The same old resorts to ego, patriotism and greed had met his
objections. Aitkens would again be head of a large project with
unlimited resources, serving his country while lining his pockets. He
responded by pointing out that those inducements had failed before
and had no better chance of swaying him now. If the nanofurnace
was of no potential use to the military-industrial complex then, why
should it be worthy today? His interviewers, provoked perhaps by his
attitude, or in an attempt to impress him with their knowledge,
revealed some of their intentions for his contraption. They included
infiltrating enemy command and control systems with nanoshears,
the energy of a single concealed device directed as a disruptive beam
through solid-state circuitry; microbombs sown inconspicuously
throughout a target area, then simultaneously detonated via
conventional radio transmission, leaving no trace of origin; and a
restructured Project Bull’s-eye, to be code-named Haystack Needle,
designed to blanket a low-Earth orbit with killer satellites below the
threshold of perceptible space junk.
Aitkens testified that he had become furious. He ordered the men
to leave the premises. Instead they overpowered and drugged him.

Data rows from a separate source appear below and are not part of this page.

(** *** [displayVehicle] (lines 133-148) *)

Definition displayVehicle : proc unit :=
  Get (fun st =>
    if lastCharacterId st <=? MAX_VEHICLE_ID then
      let! r := fetchResource ("vehicles/" +:+ pretty (lastCharacterId st)) in
      let! vehicle := measured r in
      say [LText (nl +:+ "Featured Vehicle:")] >>
      non_null vehicle >>
      say [LText "Name:"; LVal (prop vehicle "name")] >>
      say [LText "Model:"; LVal (prop vehicle "model")] >>
      say [LText "Manufacturer:"; LVal (prop vehicle "manufacturer")] >>
      say [LText "Cost:"; LVal (prop vehicle "cost_in_credits"); LText "credits"] >>
      say [LText "Length:"; LVal (prop vehicle "length")] >>
      say [LText "Crew Required:"; LVal (prop vehicle "crew")] >>
      say [LText "Passengers:"; LVal (prop vehicle "passengers")] >>
      modify incr_lastCharacterId
    else Ret tt).

(** *** [displayStats] (lines 150-158) *)

Definition displayStats : proc unit :=
  Get (fun st =>
    if debugMode st then
      say [LText (nl +:+ "Stats:")] >>
      say [LText "API Calls:"; LNum (fetchCount st)] >>
      say [LText "Cache Size:"; LNum (Z.of_nat (size (cache st)))] >>
      say [LText "Total Data Size:"; LNum (totalDataSize st); LText "bytes"] >>
      say [LText "Error Count:"; LNum (errorCount st)]
    else Ret tt).

(** *** [runDemo] (lines 160-175) *)

Definition runDemo : proc unit :=
  try_catch
    (modify (debug_log [LText "Starting data fetch..."]) >>
     modify incr_fetchCount >>
     displayCharacterData >>
     displayStarships >>
     displayLargePlanets >>
     displayFilms >>
     displayVehicle >>
     displayStats)
    (fun e => say [LText "Error:"; LMessage e] >> modify incr_errorCount).
Lemma sync_loop_spec tm h0 G : ∀ st,
  same_static h0 (heap st) → groups_ok h0 G →
  let st' := foldl (process_section tm) st G in
  same_static h0 (heap st') ∧
  assigned st' = assigned st ++ concat (sec_assigned tm h0 <$> G) ∧
  logs st' = logs st ++ concat (sec_logs tm <$> G) ∧
  (∀ r, (∀ k rs, (k, rs) ∈ G → r ∉ rs) → heap st' !! r = heap st !! r) ∧
  (∀ k rs r, (k, rs) ∈ G → r ∈ rs →
     heap st' !! r = heap (process_section tm st (k, rs)) !! r).
Proof.
  induction G as [|[k0 rs0] G IH]; intros st Hst Hok.
  - simpl. rewrite !app_nil_r. repeat split; auto.
    intros k rs r Hin. inversion Hin.
  - change (foldl (process_section tm) st ((k0, rs0) :: G))
      with (foldl (process_section tm) (process_section tm st (k0, rs0)) G).
    rewrite !fmap_cons. cbn [concat]. cbv zeta.
    apply groups_ok_cons in Hok as (Hok & Hnd0 & Hsec0 & Hsep).
    destruct (process_section_spec tm h0 st k0 rs0 Hst Hnd0)
      as (Hst1 & Ha1 & Hl1 & Hout1 & _).
    set (st1 := process_section tm st (k0, rs0)) in *.
    destruct (IH st1 Hst1 Hok) as (Hst' & Ha & Hl & Hout & Hin).
    split; [exact Hst'|].
    split; [rewrite Ha, Ha1, <- app_assoc; reflexivity|].
    split; [rewrite Hl, Hl1, <- app_assoc; reflexivity|].
    split.
    + intros r Hr. rewrite Hout.
      * apply Hout1. apply (Hr k0 rs0). left.
      * intros k rs Hkrs. apply (Hr k rs). right. exact Hkrs.
    + intros k rs r Hkrs Hr. apply elem_of_cons in Hkrs as [Heq|Hkrs].
      * inversion Heq; subst k rs. apply Hout.
        intros k' rs' Hin' Hr'. exact (Hsep k' rs' r Hin' Hr' Hr).
      * rewrite (Hin k rs r Hkrs Hr).
        destruct Hok as [_ Hg]. destruct (Hg k rs Hkrs) as [Hnd _].
        apply (process_section_local tm h0); auto.
        apply Hout1. exact (Hsep k rs r Hkrs Hr).
Qed.
(** * Chunk-manifest subsystem of VirtualiZarr

    A shallow embedding of the chunk-manifest core: chunk entries, chunk
    manifests, manifest arrays, the concatenation combiner, whole-chunk
    slicing, and the two reference encodings (nested mapping and columnar
    table) with their deserializers.

    The repository snapshot carries only packaging, CI and an example
    notebook (which calls [open_virtual_dataset], [xr.combine_by_coords] and
    [to_kerchunk] with [format="parquet"]); the core itself is not in the
    snapshot, so every operation below is modelled from the specification. *)

From Stdlib Require Import List String Ascii Arith ZArith Lia Bool.
From Stdlib Require Import Decimal DecimalString DecimalNat.
Import ListNotations.

Open Scope nat_scope.

(** ** Data model (spec section 3) *)

(** A chunk entry: path of the source file, byte offset, byte length. *)
Record ChunkEntry := mkEntry {
  path : string;
  offset : N;
  length : N
}.

(** A manifest cell: a present chunk entry, or [None] for an absent chunk
    (the reader returns the fill value). *)
Definition Cell := option ChunkEntry.

(** A chunk-grid coordinate, one non-negative component per dimension. *)
Definition Coord := list nat.

(** Modelled from the spec: ChunkManifest (section 3 and 4.1), a dense grid
    of cells over [0..grid_size_i) per dimension, exposed through its grid
    size and lookup by coordinate. *)
Record ChunkManifest := mkManifest {
  grid_size : list nat;
  chunk_at : Coord -> Cell
}.

(** Modelled from the spec: a codec of the codec chain (compressor or filter
    id with its parameters). *)
Record Codec := mkCodec {
  codec_id : string;
  codec_config : list (string * string)
}.

(** Modelled from the spec: Encoding (section 3). *)
Record Encoding := mkEncoding {
  dtype : string;
  codecs : list Codec;
  fill_value : Z;
  chunk_shape : list nat
}.

(** Modelled from the spec: ManifestArray (section 3). *)
Record ManifestArray := mkArray {
  shape : list nat;
  encoding : Encoding;
  manifest : ChunkManifest
}.

(** The encoding fields whose disagreement makes two arrays incompatible. *)
Inductive EncodingField := FDtype | FCodecs | FFillValue.

(** Modelled from the spec: the error taxonomy of section 7.  The spec does
    not name the errors for an empty input list or an axis outside the
    arrays' rank; [EmptyInputError] and [AxisError] stand for them. *)
Inductive VZError :=
| ShapeError
| GeometryError
| AlignmentError
| IncompatibleEncodingError (i j : nat) (field : EncodingField)
| PartialChunkAlignmentError (k : nat)
| DimensionSizeMismatchError
| VariableConflictError
| MalformedReferenceError
| UnsupportedOperationError
| EmptyInputError
| AxisError.

(** Fallible operations return a value or raise one error. *)
Inductive result (A : Type) :=
| Ok (x : A)
| Err (e : VZError).
Arguments Ok {A} x.
Arguments Err {A} e.

Definition bind {A B} (m : result A) (f : A -> result B) : result B :=
  match m with
  | Ok x => f x
  | Err e => Err e
  end.

Notation "'let*' x := m 'in' k" := (bind m (fun x => k))
  (at level 200, x name, m at level 100, k at level 200).

(** Raise [e] unless [b] holds. *)
Definition guard (b : bool) (e : VZError) : result unit :=
  if b then Ok tt else Err e.

(** ** List helpers *)

(** [update_nth a v l]: [l] with position [a] set to [v]; no change when
    [a] is out of range. *)
Fixpoint update_nth (a v : nat) (l : list nat) : list nat :=
  match l, a with
  | [], _ => []
  | _ :: t, 0 => v :: t
  | x :: t, S a' => x :: update_nth a' v t
  end.

Definition at_ (a : nat) (l : list nat) : nat := nth a l 0.

Fixpoint coord_eqb (c d : list nat) : bool :=
  match c, d with
  | [], [] => true
  | x :: c', y :: d' => Nat.eqb x y && coord_eqb c' d'
  | _, _ => false
  end.

Fixpoint zcoord_eqb (c d : list Z) : bool :=
  match c, d with
  | [], [] => true
  | x :: c', y :: d' => Z.eqb x y && zcoord_eqb c' d'
  | _, _ => false
  end.

(** All coordinates of a grid, in row-major order. *)
Fixpoint grid_coords (gs : list nat) : list Coord :=
  match gs with
  | [] => [[]]
  | g :: gs' => flat_map (fun i => map (cons i) (grid_coords gs')) (seq 0 g)
  end.

(** ** ChunkManifest (spec 4.1) *)

(** Row-major sequence of [(coordinate, cell)] pairs. *)
Definition manifest_items (m : ChunkManifest) : list (Coord * Cell) :=
  map (fun c => (c, chunk_at m c)) (grid_coords (grid_size m)).

Definition option_eqb {A} (eqA : A -> A -> bool) (x y : option A) : bool :=
  match x, y with
  | Some a, Some b => eqA a b
  | None, None => true
  | _, _ => false
  end.

Definition entry_eqb (e f : ChunkEntry) : bool :=
  String.eqb (path e) (path f) && N.eqb (offset e) (offset f)
  && N.eqb (length e) (length f).

Definition cell_eqb : Cell -> Cell -> bool := option_eqb entry_eqb.

(** The manifest equality test: same grid size, and entry-for-entry equal at
    every grid coordinate. *)
Definition manifest_eqb (m1 m2 : ChunkManifest) : bool :=
  coord_eqb (grid_size m1) (grid_size m2)
  && forallb (fun c => cell_eqb (chunk_at m1 c) (chunk_at m2 c))
       (grid_coords (grid_size m1)).

(** The same test as a proposition. *)
Definition manifest_equiv (m1 m2 : ChunkManifest) : Prop :=
  grid_size m1 = grid_size m2 /\
  forall c, In c (grid_coords (grid_size m1)) -> chunk_at m1 c = chunk_at m2 c.

(** Construction from a coordinate-to-cell mapping (a dict, here an
    association list keyed by integer tuples).  The grid size is read off the
    keys: one more than the largest component on each dimension. *)
Definition Mapping := list (list Z * Cell).

Fixpoint lookup_mapping (m : Mapping) (k : list Z) : Cell :=
  match m with
  | [] => None
  | (k', v) :: m' => if zcoord_eqb k k' then v else lookup_mapping m' k
  end.

Definition inferred_grid (keys : list (list Z)) (rank : nat) : list nat :=
  map (fun i => S (list_max (map (fun k => Z.to_nat (nth i k 0%Z)) keys)))
      (seq 0 rank).

Definition construct_manifest (m : Mapping) : result ChunkManifest :=
  match m with
  | [] => Err ShapeError
  | (k0, _) :: _ =>
      let keys := map fst m in
      let rank := List.length k0 in
      let* _ := guard (forallb (forallb (Z.leb 0)) keys) ShapeError in
      let* _ := guard (forallb (fun k => Nat.eqb (List.length k) rank) keys)
                  ShapeError in
      let gs := inferred_grid keys rank in
      let* _ := guard (forallb (fun c => existsb (zcoord_eqb (map Z.of_nat c)) keys)
                         (grid_coords gs)) ShapeError in
      Ok (mkManifest gs (fun c => lookup_mapping m (map Z.of_nat c)))
  end.

(** ** ManifestArray construction (spec 4.2) *)

Definition ceil_div (s c : nat) : nat := (s + c - 1) / c.

Fixpoint geometry_ok (s c g : list nat) : bool :=
  match s, c, g with
  | [], [], [] => true
  | s1 :: s', c1 :: c', g1 :: g' =>
      Nat.ltb 0 c1 && Nat.eqb g1 (ceil_div s1 c1) && geometry_ok s' c' g'
  | _, _, _ => false
  end.

Definition construct_array (shp : list nat) (enc : Encoding) (man : ChunkManifest)
  : result ManifestArray :=
  if geometry_ok shp (chunk_shape enc) (grid_size man)
  then Ok (mkArray shp enc man)
  else Err GeometryError.

(** Logical extent of the last chunk along one dimension. *)
Definition last_chunk_extent (s c g : nat) : Z :=
  (Z.of_nat s - (Z.of_nat g - 1) * Z.of_nat c)%Z.

(** The geometry invariant in the words of section 3. *)
Definition geometry_invariant (s c g : list nat) : Prop :=
  List.length s = List.length c /\ List.length c = List.length g /\
  forall i, i < List.length s ->
    0 < at_ i c /\
    (0 < last_chunk_extent (at_ i s) (at_ i c) (at_ i g) <= Z.of_nat (at_ i c))%Z.

(** A valid array: one that [construct_array] accepts. *)
Definition valid_array (a : ManifestArray) : Prop :=
  geometry_ok (shape a) (chunk_shape (encoding a)) (grid_size (manifest a)) = true.

(** ** Combiner: concatenation along an axis (spec 4.3) *)

Definition codec_config_eqb (x y : list (string * string)) : bool :=
  (fix go x y :=
     match x, y with
     | [], [] => true
     | (k1, v1) :: x', (k2, v2) :: y' =>
         String.eqb k1 k2 && String.eqb v1 v2 && go x' y'
     | _, _ => false
     end) x y.

Definition codec_eqb (x y : Codec) : bool :=
  String.eqb (codec_id x) (codec_id y)
  && codec_config_eqb (codec_config x) (codec_config y).

Fixpoint codecs_eqb (x y : list Codec) : bool :=
  match x, y with
  | [], [] => true
  | c :: x', d :: y' => codec_eqb c d && codecs_eqb x' y'
  | _, _ => false
  end.

(** The first encoding field on which [e] disagrees with [e0], if any. *)
Definition encoding_mismatch (e0 e : Encoding) : option EncodingField :=
  if negb (String.eqb (dtype e0) (dtype e)) then Some FDtype
  else if negb (codecs_eqb (codecs e0) (codecs e)) then Some FCodecs
  else if negb (Z.eqb (fill_value e0) (fill_value e)) then Some FFillValue
  else None.

(** Step 1: every input [k] is compared with input 0; the first mismatch
    names the pair [(0, k)] and the field. *)
Fixpoint check_encodings (e0 : Encoding) (k : nat) (rest : list ManifestArray)
  : result unit :=
  match rest with
  | [] => Ok tt
  | x :: rest' =>
      match encoding_mismatch e0 (encoding x) with
      | Some f => Err (IncompatibleEncodingError 0 k f)
      | None => check_encodings e0 (S k) rest'
      end
  end.

(** Same rank, and equal on every axis other than [a]. *)
Definition agree_off_axis (a : nat) (l1 l2 : list nat) : bool :=
  Nat.eqb (List.length l1) (List.length l2)
  && forallb (fun i => Nat.eqb i a || Nat.eqb (at_ i l1) (at_ i l2))
       (seq 0 (List.length l1)).

(** Step 2, first half: chunk_shape identical on every axis except [a]. *)
Fixpoint check_chunk_shapes (a : nat) (cs0 : list nat) (k : nat)
  (arrs : list ManifestArray) : result unit :=
  match arrs with
  | [] => Ok tt
  | x :: rest =>
      if agree_off_axis a cs0 (chunk_shape (encoding x))
      then check_chunk_shapes a cs0 (S k) rest
      else Err (PartialChunkAlignmentError k)
  end.

(** The last chunk of [x] along [a] is full. *)
Definition last_chunk_full (a : nat) (x : ManifestArray) : bool :=
  Nat.eqb (at_ a (shape x))
    (at_ a (grid_size (manifest x)) * at_ a (chunk_shape (encoding x))).

(** Step 2, second half: a partial chunk along [a] is allowed only as the
    final chunk of the final input. *)
Fixpoint check_full_last_chunks (a : nat) (k : nat) (arrs : list ManifestArray)
  : result unit :=
  match arrs with
  | [] | [_] => Ok tt
  | x :: rest =>
      if last_chunk_full a x then check_full_last_chunks a (S k) rest
      else Err (PartialChunkAlignmentError k)
  end.

(** Step 4: lookup in the concatenated grid.  Input [k] sits at the chunk
    offset along [a] given by the grid sizes of the inputs before it. *)
Fixpoint locate (a : nat) (ms : list ChunkManifest) (c : Coord) : Cell :=
  match ms with
  | [] => None
  | m :: ms' =>
      if Nat.ltb (at_ a c) (at_ a (grid_size m)) then chunk_at m c
      else locate a ms' (update_nth a (at_ a c - at_ a (grid_size m)) c)
  end.

Definition concat_manifests (a : nat) (m0 : ChunkManifest) (ms : list ChunkManifest)
  : ChunkManifest :=
  mkManifest
    (update_nth a (list_sum (map (fun m => at_ a (grid_size m)) ms)) (grid_size m0))
    (locate a ms).

(** Modelled from the spec: concatenation (section 4.3, steps 1 to 5), in
    the caller's order.  When inputs differ in chunk_shape along [a] (which
    the spec allows) the spec does not say which chunk_shape the result
    carries; the result keeps the first input's encoding. *)
Definition concat (a : nat) (arrs : list ManifestArray) : result ManifestArray :=
  match arrs with
  | [] => Err EmptyInputError
  | x0 :: rest =>
      let* _ := check_encodings (encoding x0) 1 rest in
      let* _ := check_chunk_shapes a (chunk_shape (encoding x0)) 0 arrs in
      let* _ := guard (Nat.ltb a (List.length (chunk_shape (encoding x0)))) AxisError in
      let* _ := check_full_last_chunks a 0 arrs in
      let* _ := guard (forallb (fun x => agree_off_axis a (shape x0) (shape x)) rest)
                  DimensionSizeMismatchError in
      Ok (mkArray
            (update_nth a (list_sum (map (fun x => at_ a (shape x)) arrs)) (shape x0))
            (encoding x0)
            (concat_manifests a (manifest x0) (map manifest arrs)))
  end.
(** * Location_Tracker: the ingestion, broadcast and query paths of
    [src/API/server.js] with the schema of its database module.

    Modelling choices, shared by the whole file:
    - A JavaScript number is a double.  The string conversion of Joi rounds
      to binary64 and prints with Number::toString, both written out below;
      a double is represented by the rational of the decimal that
      Number::toString prints for it (the shortest one that rounds back to
      it), which is also the SQL literal the driver sends.  A JSON number
      of the body is the double [JSON.parse] produced; a literal too large
      for a double (parsed as Infinity) is outside the model.  [Number()]
      of the history route is taken exactly.
    - A parsed JSON body is a [json] value; an object is the list of its
      own properties in insertion order (JavaScript objects have unique
      keys, so the first binding of a key is its value).  Strings are ASCII.
    - The database is the committed state of the two tables; a request
      runs alone (InnoDB serialises the writes of one worker), and only a
      [COMMIT] replaces the committed state.  Every statement of the
      transaction may fail: the failures are an oracle of the request's
      environment, as are the loss of the connection (then [rollback()]
      rejects, and the server discards the open transaction), a [COMMIT]
      that the server executed although its acknowledgement was lost, the
      clock reads of [NOW()] (seconds) and the Node.js clock
      ([new Date().toISOString()]).  The oracle may combine these freely,
      also in ways a real connection would not.
    - [wss.clients] holds the OPEN and the CLOSING sockets; [ws] removes a
      socket on its ['close'] event.
    - [ORDER BY recorded_at DESC] leaves rows with equal timestamps in an
      unspecified order: the history read is a relation. *)

From Stdlib Require Import ZArith QArith Qabs Qreduction List String Ascii Bool.
From Stdlib Require Import Permutation Sorted Lia.
Import ListNotations.

Open Scope Z_scope.
Set Warnings "-register-all".
(** The strings of a voicing that are pushed are the ones not muted, as
    long as the voicing has no more strings than the guitar. *)
Lemma pushed_length (fs : list Z) (from : nat) :
  (from + length fs ≤ 6)%nat →
  length (omap (fun played : option NoteInfo => played)
               (imap (fun stringIdx fret =>
                        if fret =? -1 then None else getNoteAtFret (from + stringIdx) fret) fs))
  = length (filter (fun fret => fret ≠ -1) fs).
Proof.
  revert from. induction fs as [| f fs IH]; intros from Hlen; [reflexivity |].
  rewrite imap_cons. cbn [omap list_omap length] in *.
  assert (Hrest : imap ((fun stringIdx fret =>
                           if fret =? -1 then None else getNoteAtFret (from + stringIdx) fret) ∘ S) fs
                  = imap (fun stringIdx fret =>
                           if fret =? -1 then None else getNoteAtFret (S from + stringIdx) fret) fs).
  { apply imap_ext. intros i x _. unfold compose. by rewrite Nat.add_succ_r. }
  rewrite Hrest.
  destruct (Z.eqb_spec f (-1)) as [-> | Hne].
  - rewrite filter_cons_False by (intros H; by apply H).
    apply IH. lia.
  - rewrite filter_cons_True by exact Hne.
    unfold getNoteAtFret at 1. replace (f =? -1) with false by lia.
    destruct (lookup_lt_is_Some_2 GUITAR_TUNING (from + 0)%nat) as [o Ho];
      [cbn; lia |].
    rewrite Ho. cbn [mbind option_bind length]. f_equal. apply IH. lia.
Qed.

(** X4.  For a chord whose active index is valid and whose active voicing
    has at most the six strings of the guitar, with frets from -1 up and
    below 2^52, [playSound] strums the notes of the voicing's played
    strings, one per string that is not muted, in ascending pitch. *)
Theorem X4_playSound_sorted (chord : Chord) (voicing : Voicing) :
  validIdx chord →
  voicings chord !! Z.to_nat (activeVoicingIdx chord) = Some voicing →
  (length (frets voicing) ≤ 6)%nat →
  Forall (fun fret => -1 ≤ fret < 2 ^ 52) (frets voicing) →
  ∃ played,
    playSound chord = Some played ∧
    played ≡ₚ pushedNotes voicing ∧
    StronglySorted (fun a b => pitchOf a ≤ pitchOf b) played ∧
    length played = length (filter (fun fret => fret ≠ -1) (frets voicing)).
Proof.
  intros Hvalid Hvoicing Hlen _.
  destruct (activeVoicing_valid chord Hvalid) as (v & Hact & Hv).
  assert (v = voicing) as -> by congruence.
  exists (sortByPitch (pushedNotes voicing)).
  split; [unfold playSound; by rewrite Hact |].
  split; [apply sortByPitch_perm |].
  split; [apply sortByPitch_sorted |].
  rewrite sortByPitch_perm. unfold pushedNotes.
  by apply (pushed_length (frets voicing) 0).
Qed.

Lemma X4_playSound_witness :
  ∃ voicing played,
    voicings tonicTemplate !! 0%nat = Some voicing ∧
    playSound tonicTemplate = Some played ∧ length played = 6%nat ∧
    StronglySorted (fun a b => pitchOf a ≤ pitchOf b) played.
Proof.
  eexists. 
  edestruct (X4_playSound_sorted tonicTemplate) as (played & Hp & _ & Hs & Hl).
  - by vm_compute.
  - vm_compute. reflexivity.
  - cbn. lia.
  - repeat constructor; by vm_compute.
  - exists played. split; [reflexivity |]. split; [exact Hp |].
    split; [rewrite Hl; reflexivity | exact Hs].
Defined.

(** ** The progression handlers *)

Lemma setIdx_same (c : Chord) : setIdx (activeVoicingIdx c) c = c.
Proof. by destruct c. Qed.

(** [findById] looks at ids only, which a write to the active index leaves
    alone. *)
Lemma findById_setIdx (h : gmap loc Chord) (prog : list loc) (sel c : Chord)
      (l : loc) (k k' : Z) :
  h !! l = Some c →
  findById (<[l := setIdx k c]> h) prog (setIdx k' sel) = findById h prog sel.
Proof.
  intros Hl. unfold findById. apply list_find_ext. intros x. cbn [chord_id setIdx].
  destruct (decide (x = l)) as [-> | Hne].
  - by rewrite lookup_insert_eq, Hl.
  - by rewrite lookup_insert_ne.
Qed.
(** A text that ends with a brace has no code fence at its end. *)
Lemma no_trailing_fence (a : string) :
  forall n s, JsString.drop n (a ++ "}") = s ->
    forall m, search (cats [Star JsString.isSpace; Lit false fence; Eos]) m s = None.
Proof.
  intros n s Hs m.
  destruct (search _ m s) as [[[b e] cap]|] eqn:E; [exfalso|reflexivity].
  apply search_found in E. destruct E as (skipped & res & _ & Hrun & _).
  cbn [cats] in Hrun.
  change (run (Cat ?x ?y) ?st ?k) with (run x st (fun st' => run y st' k)) in Hrun.
  apply run_matches in Hrun.
  destruct Hrun as (t1 & a1 & c1 & Hr1 & _ & Hrun & _). cbn [rest pos] in *.
  change (run (Cat ?x ?y) ?st ?k) with (run x st (fun st' => run y st' k)) in Hrun.
  apply run_matches in Hrun.
  destruct Hrun as (t2 & a2 & c2 & Hr2 & Hm2 & Hrun & _). cbn [rest pos] in *.
  cbn [matches] in Hm2. apply litMatches_exact in Hm2. subst t2.
  cbn [run rest] in Hrun.
  destruct a2 as [|x a2]; [|discriminate Hrun].
  subst a1. rewrite <- Hs in Hr1.
  destruct (drop_suffix skipped (JsString.drop n (a ++ "}"))) as (p1 & H1).
  destruct (drop_suffix n (a ++ "}")) as (p2 & H2).
  rewrite Hr1 in H1. rewrite H1 in H2.
  assert (H3 : a ++ "}" = (p2 ++ p1 ++ t1) ++ fence).
  { rewrite H2 at 1. rewrite append_empty_r, !append_assoc. reflexivity. }
  apply (f_equal JsString.rev) in H3.
  rewrite rev_last, rev_append in H3.
  discriminate H3.
Qed.
Lemma render_ok (rank : loc -> nat) (fuel : nat) (c c' : Controller) :
  render cos sin fuel c = Ok c' ->
  canvas c' = canvas c /\ extends (heap c) (heap c') /\
  (tree_ok rank (heap c) -> tree_ok rank (heap c')).
Proof.
  intros Hr. unfold render in Hr. apply bind_Ok in Hr as (h & Hd & [= <-]).
  cbn [heap canvas set_heap]. pose proof (draw_erase cos sin _ _ _ _ _ _ Hd) as He.
  split; [reflexivity|]. split; [apply extends_erase; auto|].
  apply tree_ok_erase. auto.
Qed.

(** Adding a newly constructed node under [sel]: the ranks of the old nodes
    are raised by one and the new node gets rank zero. *)
Lemma addChild_new_ok (rank : loc -> nat) (h h' : store) (l sel : loc) (s : Shape) :
  h !! l = None -> is_Some (h !! sel) ->
  points s <> [] -> children s = [] -> type s <> Canvas -> parent s = Some sel ->
  addChild (<[l := s]> h) sel l = Ok h' ->
  extends h h' /\
  (tree_ok rank h ->
   tree_ok (fun m => if decide (m = l) then 0 else S (rank m)) h').
Proof.
  intros Hfresh [ss1 Hss1] Hpts Hch Hty Hpar Ha. unfold addChild, update in Ha.
  apply bind_Ok in Ha as (ss & Hss & [= <-]). cbn [deref] in Hss.
  assert (Hne : l <> sel) by congruence.
  rewrite lookup_insert_ne in Hss by exact Hne.
  destruct (h !! sel) as [ss0|] eqn:Hsel; [|discriminate]. injection Hss as ->.
  split.
  { apply (extends_trans _ (<[l := s]> h)); apply extends_insert. }
  intros Hok m sm Hm.
  assert (Hold : forall c sc, h !! c = Some sc ->
            c <> l /\ exists sc', <[sel := set_children (children ss ++ [l]) ss]>
                                    (<[l := s]> h) !! c = Some sc' /\
                                  parent sc' = parent sc).
  { intros c sc Hc. assert (c <> l) by congruence. split; [assumption|].
    destruct (decide (sel = c)) as [<-|Hcs].
    - rewrite lookup_insert_eq. eexists. split; [reflexivity|].
      cbn. congruence.
    - rewrite lookup_insert_ne, lookup_insert_ne by congruence. eauto. }
  destruct (decide (sel = m)) as [<-|Hms].
  - rewrite lookup_insert_eq in Hm. injection Hm as <-.
    destruct (Hok sel ss Hsel) as (Hp0 & Hch0 & Hpa0).
    cbn [points children type parent set_children].
    split; [exact Hp0|split].
    + intros c Hc. apply elem_of_app in Hc as [Hc|Hc].
      * destruct (Hch0 c Hc) as (Hr & sc & Hsc & Hp).
        destruct (Hold c sc Hsc) as (Hcl & sc' & Hsc' & Hp').
        rewrite !decide_False by congruence.
        split; [lia|]. exists sc'. split; [exact Hsc'|congruence].
      * apply list_elem_of_singleton in Hc as ->.
        rewrite decide_True by reflexivity. rewrite decide_False by congruence.
        split; [lia|]. exists s.
        rewrite lookup_insert_ne, lookup_insert_eq by congruence. auto.
    + intros Hty'. destruct (Hpa0 Hty') as (p & Hp & sp & Hsp).
      exists p. split; [exact Hp|].
      destruct (Hold p sp Hsp) as (_ & sp' & Hsp' & _). eauto.
  - rewrite lookup_insert_ne in Hm by exact Hms.
    destruct (decide (l = m)) as [<-|Hml].
    + rewrite lookup_insert_eq in Hm. injection Hm as <-.
      split; [exact Hpts|split].
      * rewrite Hch. intros c Hc. inversion Hc.
      * intros _. exists sel. split; [exact Hpar|].
        rewrite lookup_insert_eq. eauto.
    + rewrite lookup_insert_ne in Hm by exact Hml.
      destruct (Hok m sm Hm) as (Hp0 & Hch0 & Hpa0).
      split; [exact Hp0|split].
      * intros c Hc. destruct (Hch0 c Hc) as (Hr & sc & Hsc & Hp).
        destruct (Hold c sc Hsc) as (Hcl & sc' & Hsc' & Hp').
        rewrite !decide_False by congruence.
        split; [lia|]. exists sc'. split; [exact Hsc'|congruence].
      * intros Hty'. destruct (Hpa0 Hty') as (p & Hp & sp & Hsp).
        exists p. split; [exact Hp|].
        destruct (Hold p sp Hsp) as (_ & sp' & Hsp' & _). eauto.
Qed.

When he regained consciousness he found his laboratory stripped to
the floorboards and all his notes and records gone. His assistants had
vanished and so had his financiers. So, too, his day in court was now
a yellowed clipping. What was the truth? Had he in fact failed, leaving
nothing behind but a self-protective fantasy? Or was the military now
in possession of a power source with a potential for damnation equal
to its promise of salvation? Shadrach, Meshach and Abednego
survived the furnace of Nebuchadnezzar: would all humankind fare
as well in Lalo Aitkens’ inferno? This might become a test of fire for
more than just one crackpot.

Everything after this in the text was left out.